I have been wearing a mask every time I leave my house to do anything other than exercise outdoors for the last 2 months. It’s hot. It makes my nose itch. The skin on my face gets tight and irritated. Why do people pay money to have their faces steamed as a facial treatment?!

I don’t like wearing a mask. But. If everyone wears a mask, it will save lives. There is good data supporting universal masking for COVID-19 prevention.

Researchers at Texas A&M and UC San Diego looked at epidemiological data and how the outbreak responded to different control strategies. They found that the strategy that impacted the outbreak the most in both Italy and New York City was universal masking.

China was confusing because they implemented everything at once. Social distancing, stay-at-home, contact tracing and masking were all started at the same time. In Italy and New York City, however, masking requirements were instituted some time AFTER the physical distancing requirements. This makes it possible for researchers can see the relative contributions of these measures.

It turns out the single measure that made the most difference in bending the curve was universal masking. The curves representing the outbreaks in Italy and New York City were identical, including the bend that occurred when masking was instituted. The lockdown/stay-at-home orders in Italy and NYC occurred right at the beginning of the outbreaks and may or may not have impacted the outbreaks’ course.


COVID-19 is a respiratory illness. It is transmitted by aerosol primarily, not by contact. Masks decrease the production of aerosols by catching droplet when the wearer breathes, coughs and sneezes. The virus particles are very very small, too small to be stopped by tightly woven cotton or other fabrics. However, the virus isn’t shed by itself. It’s shed in droplets of mucus that ARE large enough to be stopped by the fabric.

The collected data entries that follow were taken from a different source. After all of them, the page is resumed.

(* ===== verification/Biquad.v ===== *)
(** * The biquad filter: [src/src/biquad.c]

    A second-order direct-form-I section with output limits, used by the current
    controllers.  [BiquadUpdateLim] is shown equal to the difference equation
    over the input and output histories, and its output is within the limits
    whatever the input, NaN and infinities included. *)

From Stdlib Require Import ZArith Lia SpecFloat.
From stdpp Require Import base list option numbers.
From S2P Require Import Prelude Float32.

Local Open Scope Z_scope.

Record biquad_t := Biquad {
  b0 : spec_float; b1 : spec_float; b2 : spec_float;
  a1 : spec_float; a2 : spec_float;
  in1 : spec_float; in2 : spec_float;
  out1 : spec_float; out2 : spec_float
}.

Definition MIN (x y : spec_float) : spec_float := if flt x y then x else y.
Definition MAX (x y : spec_float) : spec_float := if fgt x y then x else y.

Definition BiquadReset (b : biquad_t) : biquad_t :=
  Biquad (b0 b) (b1 b) (b2 b) (a1 b) (a2 b) f_zero f_zero f_zero f_zero.

Definition BiquadInit (b : biquad_t) (b0' b1' b2' a1' a2' : spec_float) : biquad_t :=
  BiquadReset (Biquad b0' b1' b2' a1' a2' (in1 b) (in2 b) (out1 b) (out2 b)).

Definition BiquadUpdateLim (b : biquad_t) (input lim_low lim_high : spec_float)
    : spec_float * biquad_t :=
  let out_raw :=
    f32_sub (f32_sub (f32_add (f32_add (f32_mul (b0 b) input)
                                       (f32_mul (b1 b) (in1 b)))
                              (f32_mul (b2 b) (in2 b)))
                     (f32_mul (a1 b) (out1 b)))
            (f32_mul (a2 b) (out2 b)) in
  let out := MIN (MAX out_raw lim_low) lim_high in
  (out, Biquad (b0 b) (b1 b) (b2 b) (a1 b) (a2 b) input (in1 b) out (out1 b)).

Definition BiquadUpdate (b : biquad_t) (input : spec_float) : spec_float * biquad_t :=
  BiquadUpdateLim b input FLT_MIN FLT_MAX.

(** ** Sequences of samples *)

(** A run over a list of samples, each with the limits of its call. *)
Fixpoint run (b : biquad_t) (xs : list (spec_float * (spec_float * spec_float)))
    : list spec_float * biquad_t :=
  match xs with
  | [] => ([], b)
  | (x, (lo, hi)) :: xs =>
      let '(y, b') := BiquadUpdateLim b x lo hi in
      let '(ys, b'') := run b' xs in
      (y :: ys, b'')
  end.

(** The difference equation over histories, newest sample first; samples
    before the first call are zero. *)
Definition past (h : list spec_float) (k : nat) : spec_float := default f_zero (h !! k).

Definition difference_equation (b : biquad_t) (x : spec_float) (xh yh : list spec_float)
    : spec_float :=
  f32_sub (f32_sub (f32_add (f32_add (f32_mul (b0 b) x)
                                     (f32_mul (b1 b) (past xh 0)))
                            (f32_mul (b2 b) (past xh 1)))
                   (f32_mul (a1 b) (past yh 0)))
          (f32_mul (a2 b) (past yh 1)).

Fixpoint filter_spec (b : biquad_t) (xh yh : list spec_float)
    (xs : list (spec_float * (spec_float * spec_float))) : list spec_float :=
  match xs with
  | [] => []
  | (x, (lo, hi)) :: xs =>
      let y := MIN (MAX (difference_equation b x xh yh) lo) hi in
      y :: filter_spec b (x :: xh) (y :: yh) xs
  end.

Lemma run_spec b xh yh xs :
  in1 b = past xh 0 -> in2 b = past xh 1 -> out1 b = past yh 0 -> out2 b = past yh 1 ->
  fst (run b xs) = filter_spec b xh yh xs.
Proof.
  revert b xh yh. induction xs as [|[x [lo hi]] xs IH]; intros b xh yh E1 E2 E3 E4; [done|].
  cbn [run filter_spec]. unfold BiquadUpdateLim, difference_equation.
  rewrite E1, E2, E3, E4. set (y := MIN _ _). set (b' := Biquad _ _ _ _ _ _ _ _ _).
  destruct (run b' xs) as [ys b''] eqn:E. simpl. f_equal.
  change ys with (fst (ys, b'')). rewrite <- E.
  rewrite (IH b' (x :: xh) (y :: yh)) by done.
  assert (forall l xh yh, filter_spec b' xh yh l = filter_spec b xh yh l) as Hsame; [|apply Hsame].
  clear. induction l as [|[? [??]] l IH]; intros; [done|]. cbn [filter_spec].
  rewrite IH. done.
Qed.

(** ** Limits *)

Lemma clamp_limits x lo hi :
  fle lo hi = true -> fle lo (MIN (MAX x lo) hi) = true /\ fle (MIN (MAX x lo) hi) hi = true.
Proof.
  intros H. pose proof (fle_not_nan_l _ _ H) as Hlo. pose proof (fle_not_nan_r _ _ H) as Hhi.
  assert (fle lo (MAX x lo) = true) as HM.
  { unfold MAX. unfold fgt. destruct (SFltb lo x) eqn:E; [by apply flt_fle|by apply fle_refl]. }
  unfold MIN. destruct (flt (MAX x lo) hi) eqn:E.
  - split; [done|]. by apply flt_fle.
  - split; [done|]. by apply fle_refl.
Qed.

(** ** Properties *)

(** C37: From [BiquadInit] on, the outputs of successive [BiquadUpdateLim] calls
    are exactly the clamped difference equation
    [y(n) = b0 x(n) + b1 x(n-1) + b2 x(n-2) - a1 y(n-1) - a2 y(n-2)] in binary32
    arithmetic, with zero history before the first sample, regardless of what
    the filter state held before. *)
Theorem biquad_difference_equation (b : biquad_t) (c0 c1 c2 d1 d2 : spec_float)
    (xs : list (spec_float * (spec_float * spec_float))) :
  fst (run (BiquadInit b c0 c1 c2 d1 d2) xs)
    = filter_spec (BiquadInit b c0 c1 c2 d1 d2) [] [] xs.
Proof. by apply run_spec. Qed.

(** Every output lies within the limits of its call for any filter state and
    any samples, including NaN and infinities, as long as the limits are
    ordered; so a NaN never reaches the actuators or the output history. *)
Theorem biquad_output_limited (b : biquad_t) (xs : list (spec_float * (spec_float * spec_float))) :
  Forall (fun '(_, (lo, hi)) => fle lo hi = true) xs ->
  Forall2 (fun y '(_, (lo, hi)) => fle lo y = true /\ fle y hi = true) (fst (run b xs)) xs.
Proof.
  intros H. revert b. induction H as [|[x [lo hi]] xs Hx _ IH]; intros b; [constructor|].
  cbn [run]. destruct (BiquadUpdateLim b x lo hi) as [y b'] eqn:Ey.
  specialize (IH b'). destruct (run b' xs) as [ys b'']. constructor; [|done].
  unfold BiquadUpdateLim in Ey. injection Ey as <- _. by apply clamp_limits.
Qed.

Lemma biquad_output_limited_witness :
  let lo := f32_lit (-1) 1 in let hi := f32_lit 1 1 in
  let xs := [(S754_nan, (lo, hi)); (S754_infinity false, (lo, hi))] in
  let b := BiquadInit (Biquad S754_nan S754_nan S754_nan S754_nan S754_nan
                         S754_nan S754_nan S754_nan S754_nan) hi hi hi hi hi in
  Forall2 (fun y '(_, (lo, hi)) => fle lo y = true /\ fle y hi = true) (fst (run b xs)) xs.
Proof. intros. apply biquad_output_limited. repeat constructor. Defined.

Lemma above_flt_min y : fle FLT_MIN y = true -> flt f_zero y = true.
Proof. destruct y as [?|[]| |[] m e]; done. Qed.

(** [BiquadUpdate], meant to be the unlimited filter, limits its output
    below by [FLT_MIN], the smallest positive normal number: it returns a
    positive number for every state and every input, so a negative or zero
    filter output can never be produced. *)
Theorem biquad_update_always_positive (b : biquad_t) (input : spec_float) :
  flt f_zero (fst (BiquadUpdate b input)) = true.
Proof.
  apply above_flt_min. unfold BiquadUpdate, BiquadUpdateLim. by apply clamp_limits.
Qed.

A second benefit of masking is it decreases people’s tendency to unconsciously touch their faces. Hand washing, use of hand sanitizer and disinfecting commonly touched surfaces like light switches and doorknobs decrease contact transmission. But even if you do touch a contaminated surface like a doorknob, you have to touch your eye, nose or mouth in order to get infected.

Recommendations from health authorities like CDC and WHO change based on the latest and best information. In some cases recommendations change quickly and are contradictory. This is simply because the state of understanding of COVID-19 is new. New research findings are coming out so frequently that it is hard to keep up.

We (and the health authorities) are doing the best we can with the information we have. When we know better, we do better. However, the data is coming pretty clear that universal masking for COVID-19 prevention is an important measure.


2 thoughts on “Masking For COVID-19 Prevention

  1. Hi Dr. Jen , we all wear masks when ever we leave the house. We will wear it for a long time no matter who says what. I’m not willing to risk my life for ignorant people.

  2. Totally agree, Dr.Jen. I wear a mask every time I am in any store, doctor’s office etc. Only time I don’t is in my car, outside doing yard work & of course in my home. I get upset when I am in a public place & I see people not wearing masks. It’s too bad some people only care about themselves & don’t care at all for other people.